陳達慶 Ta-Ching ChenTaiwan Speaker Hidden Variants in Inherited Retinal Degeneration and Their Impact on Gene-Targeted TreatmentIn this short talk, we would like to share the experience about systematically identifying pathogenic splicing variants and characterizing their transcript-level consequences to enhance the the molecular diagnosis of inherited retinal degeneration (IRD). In 738 IRD families, a splicing variant detection pipeline, integrating two computational algorithms (SpliceAI and dbscSNV_ADA) with functional validation via minigene assays, was implemented to detect splice-disrupting variants beyond canonical sites. Splicing variants accounted for 14% of genetically diagnosed families. Of these, 4% were newly identified through our combined computational and experimental platform.
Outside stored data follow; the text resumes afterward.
(** A connection as [Accept] gets it: the socket peer, if it has a valid
    address, and the bytes that will arrive. *)
Record rawConn := mkRaw { rc_peer : option AddrPort; rc_stream : bytes }.

(** Whether [Accept] hands the connection out. *)
Definition accepts (trust : list (Addr -> bool)) (c : rawConn) : bool :=
  match rc_peer c with Some p => inAny (Unmap (ap_addr p)) trust | None => false end.

(** What the connection reports and delivers after its handshake: the remote
    address and the bytes that [Read] returns, or the error it fails with. *)
Definition handshake (c : rawConn) : option AddrPort * outcome proxyErr bytes :=
  match ReadHeader (rc_stream c) with
  | Ok (h, rest) =>
    (if negb (h_local h) then match SourceTCPAddr h with Some tcp => Some tcp | None => rc_peer c end else rc_peer c, Ok rest)
  | Err e => (rc_peer c, Err e)
  | NoFuel => (rc_peer c, NoFuel)
  end.

(** The two together: [None] for a connection that is closed unread. *)
Definition serve (trust : list (Addr -> bool)) (c : rawConn) : option (option AddrPort * outcome proxyErr bytes) :=
  if accepts trust c then Some (handshake c) else None.

(** ** Framing *)

Lemma readV1Line_spec n br line rest :
  readV1Line n br = Ok (line, rest) ->
  br = line ++ rest /\ (length line <= n)%nat /\ forall rest', readV1Line n (line ++ rest') = Ok (line, rest').
Proof.
  revert br line. induction n as [|n IH]; intros br line; cbn [readV1Line]; [done|].
  destruct br as [|b br]; [done|]. destruct (byteZ b =? 10) eqn:E.
  - intros [= <- <-]. split_and!; [done|cbn; lia|]. intros rest'. cbn [app]. by rewrite E.
  - destruct (readV1Line n br) as [[l r]|e|] eqn:El; cbn [obind]; try done. intros [= <- <-].
    destruct (IH _ _ El) as (-> & Hn & Hr). split_and!; [done|cbn; lia|]. intros rest'. cbn [app]. by rewrite E, Hr.
Qed.

Lemma be16_range s i : 0 <= be16 s i < 2 ^ 16.
Proof.
  unfold be16. destruct (drop i s) as [|hi [|lo r]]; try lia.
  pose proof (byteZ_range hi). pose proof (byteZ_range lo).
  assert (0 <= Z.lor (Z.shiftl (byteZ hi) 8) (byteZ lo)) by (apply Z.lor_nonneg; rewrite Z.shiftl_mul_pow2; lia).
  split; [done|]. destruct (Z.eq_dec (Z.lor (Z.shiftl (byteZ hi) 8) (byteZ lo)) 0) as [->|Hnz]; [lia|].
  apply Z.log2_lt_pow2; [lia|]. rewrite Z.log2_lor by (rewrite ?Z.shiftl_mul_pow2; lia).
  apply Z.max_lub_lt.
  - destruct (Z.eq_dec (byteZ hi) 0) as [->|]; [done|]. rewrite Z.log2_shiftl by lia.
    assert (Z.log2 (byteZ hi) < 8); [|lia]. apply Z.log2_lt_pow2; lia.
  - destruct (Z.eq_dec (byteZ lo) 0) as [->|]; [done|]. assert (Z.log2 (byteZ lo) < 8); [|lia]. apply Z.log2_lt_pow2; lia.
Qed.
Notably, 28% of all splice-disrupting variants, located in noncanonical, exonic, or deep-intronic regions, would likely have been missed by conventional analysis pipelines, which typically prioritize protein-coding changes and canonical splice sites, and often lack systematic evaluation of splicing effects beyond these regions. Five recurrent splice-disrupting variants were observed across multiple families, including EYS:c.5644+5G>A, which caused exon truncation and was found in 11 unrelated families. Functional assays confirmed aberrant splicing, and the associated phenotypes were consistent with known disease presentations. This study demonstrates the utility of a combined splicing variant detection platform in uncovering hidden pathogenic variants and improving IRD diagnostic yield. These findings have implications for refining genetic testing and guiding the development of splicing-targeted therapies.